Don’t believe anyone who assures you your printed material has been shown to any defendants or inmates,

or any of the ministries listed on the sheriff department website have been active the past 5 years, or if active, have conversed with many defendants and inmates. There is one dog training school the main adult detention facility staff allow in with their dogs, but they do not converse with the defendants and inmates.

Detention facilities, the businesses with whom they contract, and mental health facilities, will defensively block attempts to investigate, citing HIPPA and other policies, though they will find a way to allow in non-staff members who promise not to reveal the truth.
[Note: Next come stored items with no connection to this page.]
(** The digit loop of [ParseUint]: underscores are skipped when the base was
    given as 0, a digit not below the base is a syntax error and a value of
    more than [bits] bits a range error (the loop returns at the first of the
    two). *)
Fixpoint parse_digits (base0 : bool) (base bits acc : Z) (s : gostring) : result num_error Z :=
  match s with
  | [] => Ok acc
  | c :: s' =>
      if bool_decide (c = "_"%char) && base0 then parse_digits base0 base bits acc s'
      else match digit_val c with
           | Some d =>
               if (base <=? d)%Z then Err ErrSyntax
               else let acc' := (acc * base + d)%Z in
                    if (2 ^ bits <=? acc')%Z then Err ErrRange
                    else parse_digits base0 base bits acc' s'
           | None => Err ErrSyntax
           end
  end.

(** [underscoreOK]: underscores must separate digits, after an optional base
    prefix.  [seen] is the class of the previous byte: '^' for the start, '0'
    for a digit or base prefix, '_' for an underscore, '!' for anything else. *)
Fixpoint underscore_loop (hex : bool) (seen : ascii) (s : gostring) : bool :=
  match s with
  | [] => negb (bool_decide (seen = "_"%char))
  | c :: s' =>
      let l := byte_val (byte_lower c) in
      if is_digit c || (hex && (97 <=? l)%Z && (l <=? 102)%Z)
      then underscore_loop hex "0"%char s'
      else if bool_decide (c = "_"%char)
           then if bool_decide (seen = "0"%char) then underscore_loop hex "_"%char s'
                else false
           else if bool_decide (seen = "_"%char) then false
                else underscore_loop hex "!"%char s'
  end.

Definition drop_sign (s : gostring) : gostring :=
  match s with
  | c :: s' => if bool_decide (c = "-"%char) || bool_decide (c = "+"%char) then s' else s
  | [] => []
  end.

Definition underscore_ok (s0 : gostring) : bool :=
  let s := drop_sign s0 in
  match s with
  | "0"%char :: b :: s' =>
      let l := byte_lower b in
      if bool_decide (l = "b"%char) || bool_decide (l = "o"%char) || bool_decide (l = "x"%char)
      then underscore_loop (bool_decide (l = "x"%char)) "0"%char s'
      else underscore_loop false "^"%char s
  | _ => underscore_loop false "^"%char s
  end.

(** Base detection of [ParseUint] with base 0: the base and what follows the
    prefix. *)
Definition base_prefix (s : gostring) : Z * gostring :=
  match s with
  | "0"%char :: c :: r0 =>
      let l := byte_lower c in
      if bool_decide (l = "b"%char) && negb (is_empty r0) then (2%Z, r0)
      else if bool_decide (l = "o"%char) && negb (is_empty r0) then (8%Z, r0)
      else if bool_decide (l = "x"%char) && negb (is_empty r0) then (16%Z, r0)
      else (8%Z, c :: r0)
  | "0"%char :: [] => (8%Z, [])
  | _ => (10%Z, s)
  end.

(** [strconv.ParseUint(s, base, bits)]. *)
Definition parse_uint (base bits : Z) (s : gostring) : result num_error Z :=
  if is_empty s then Err ErrSyntax
  else if (base =? 0)%Z then
    let '(b, rest) := base_prefix s in
    n <-? parse_digits true b bits 0 rest ;;
    if bool_decide ("_"%char ∈ rest) && negb (underscore_ok s) then Err ErrSyntax else Ok n
  else parse_digits false base bits 0 s.

(** [strconv.ParseInt(s, base, bits)]. *)
Definition parse_int (base bits : Z) (s : gostring) : result num_error Z :=
  if is_empty s then Err ErrSyntax
  else
    let neg := match s with "-"%char :: _ => true | _ => false end in
    let s' := drop_sign s in
    un <-? parse_uint base bits s' ;;
    let cutoff := (2 ^ (bits - 1))%Z in
    if negb neg && (cutoff <=? un)%Z then Err ErrRange
    else if neg && (cutoff <? un)%Z then Err ErrRange
    else Ok (if neg then - un else un)%Z.

(** [strconv.Atoi]. *)
Definition atoi (s : gostring) : result num_error Z := parse_int 10 64 s.

(** [strconv.ParseBool]. *)
Definition parse_bool (s : gostring) : option bool :=
  if bool_decide (s ∈ [str "1"; str "t"; str "T"; str "true"; str "TRUE"; str "True"])
  then Some true
  else if bool_decide (s ∈ [str "0"; str "f"; str "F"; str "false"; str "FALSE"; str "False"])
  then Some false else None.

(** [strconv.Itoa] / [FormatInt(_, 10)]: [fuel] digits at most. *)
Fixpoint format_digits (fuel : nat) (n : Z) (acc : gostring) : gostring :=
  match fuel with
  | 0 => acc
  | S f =>
      let acc' := ascii_of_N (Z.to_N (48 + n mod 10)) :: acc in
      if (n <? 10)%Z then acc' else format_digits f (n / 10) acc'
  end.

Definition itoa (n : Z) : gostring :=
  let digits m := format_digits (S (Z.to_nat (Z.log2 m))) m [] in
  if (n <? 0)%Z then "-"%char :: digits (- n)%Z else digits n.

(** * Lemmas *)

Lemma eqb_str_true a b : (a =?s b) = true ↔ a = b.
Proof. apply bool_decide_eq_true. Qed.

Lemma eqb_str_false a b : (a =?s b) = false ↔ a ≠ b.
Proof. apply bool_decide_eq_false. Qed.

Lemma eqb_str_refl a : (a =?s a) = true.
Proof. by apply eqb_str_true. Qed.

Lemma has_prefix_spec s p : has_prefix s p = true ↔ p `prefix_of` s.
Proof.
  revert s; induction p as [|c p IH]; intros [|d s]; simpl.
  - split; auto using prefix_nil.
  - split; auto using prefix_nil.
  - split; [discriminate|]. intros [k ?]; discriminate.
  - rewrite andb_true_iff, bool_decide_eq_true, IH. split.
    + intros [-> ?]. by apply prefix_cons.
    + intros H. split; [by apply prefix_cons_inv_1 in H|by apply prefix_cons_inv_2 in H].
Qed.

Lemma has_prefix_app p s : has_prefix (p ++ s) p = true.
Proof. apply has_prefix_spec. by apply prefix_app_r. Qed.

Lemma has_prefix_drop s p : has_prefix s p = true → s = p ++ drop (length p) s.
Proof. intros [k ->]%has_prefix_spec. by rewrite drop_app_length. Qed.

Lemma has_prefix_length s p : has_prefix s p = true → length p ≤ length s.
Proof. intros [k ->]%has_prefix_spec. rewrite length_app. lia. Qed.

Lemma has_prefix_single c s :
  has_prefix s [c] = true ↔ ∃ s', s = c :: s'.
Proof. rewrite has_prefix_spec. split; intros [k ->]; eexists; done. Qed.

Lemma index_byte_Some s c i :
  index_byte s c = Some i ↔
  s !! i = Some c ∧ c ∉ take i s.
Proof.
  unfold index_byte; split.
  - intros (x & Hx & Hc%bool_decide_eq_true & Hall)%find_index_Some. subst x.
    split; [done|]. intros Hin. rewrite Forall_forall in Hall.
    specialize (Hall _ Hin). by apply bool_decide_eq_false in Hall.
  - revert i; induction s as [|d s IH]; intros [|i]; simpl; try (intros [? ?]; discriminate).
    + intros [[= ->] _]. by rewrite bool_decide_true.
    + rewrite elem_of_cons. intros [? Hn]. rewrite bool_decide_false by naive_solver.
      rewrite (IH i); naive_solver.
Qed.

Lemma index_byte_None s c : index_byte s c = None ↔ c ∉ s.
Proof.
  unfold index_byte. rewrite find_index_None, Forall_forall. split.
  - intros H Hin. specialize (H _ Hin). by apply bool_decide_eq_false in H.
  - intros H x Hx. apply bool_decide_eq_false. by intros ->.
Qed.

Lemma index_byte_app s c s' : c ∉ s → index_byte (s ++ c :: s') c = Some (length s).
Proof.
  intros. apply index_byte_Some. split.
  - by rewrite lookup_app_r, Nat.sub_diag by lia.
  - by rewrite take_app_length.
Qed.

Lemma index_byte_lt s c i : index_byte s c = Some i → i < length s.
Proof. intros [H _]%index_byte_Some. by apply lookup_lt_Some in H. Qed.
With all due respect, please do not listen to the assurances of anybody who has not witnessed the conditions of the cells and conversed with inmates and defendants in their cells consistently and repeatedly, nor to the assurances of detention facility, Sheriff Department contracted, and mental health facility staff.

Targeted people are very reluctant to report what happened including because they are concerned for their loved ones’ safety.

A significant number of people in behavioral health facilities should not or do not need to be in them.

In some cases, their diagnoses are fabrications. Sometimes it’s a form of punishment and they don’t have advocates, or their ‘advocates’ illegally conserve them or are incompetent.

Do not believe that NAMI or any other group has been investigating, aware of, or ethically advocating for ethical advocation of people diagnosed with mental health issues in the government departments and especially in detention facilities.

We have to stop pretending someone else is doing it.

At a minimum there needs to be a 24-hour cell phone which defendants, inmates, detention facility medical staff and court can call to get support, when they feel threatened.

There also needs to be in-person visits at the cells and hospital rooms; meaningful and appropriate literature for spiritual direction; ideally, a service to welcome defendants and inmates when they are released and take them to a safe shelter, if they need it; and follow-up ministry.

We need a comprehensive plan for restorative justice and prison ministries and mental health hospitals that includes accountability of the faith communities’ efforts.

Matthew 25:43 indicates our salvation, and the salvation of everyone in our faith communities, depends on being aware of what is happening and doing something about it, would you agree?

This is a worldwide issue.

I prefer to remain anonymous, but if you would like to know my identity, feel free to ask.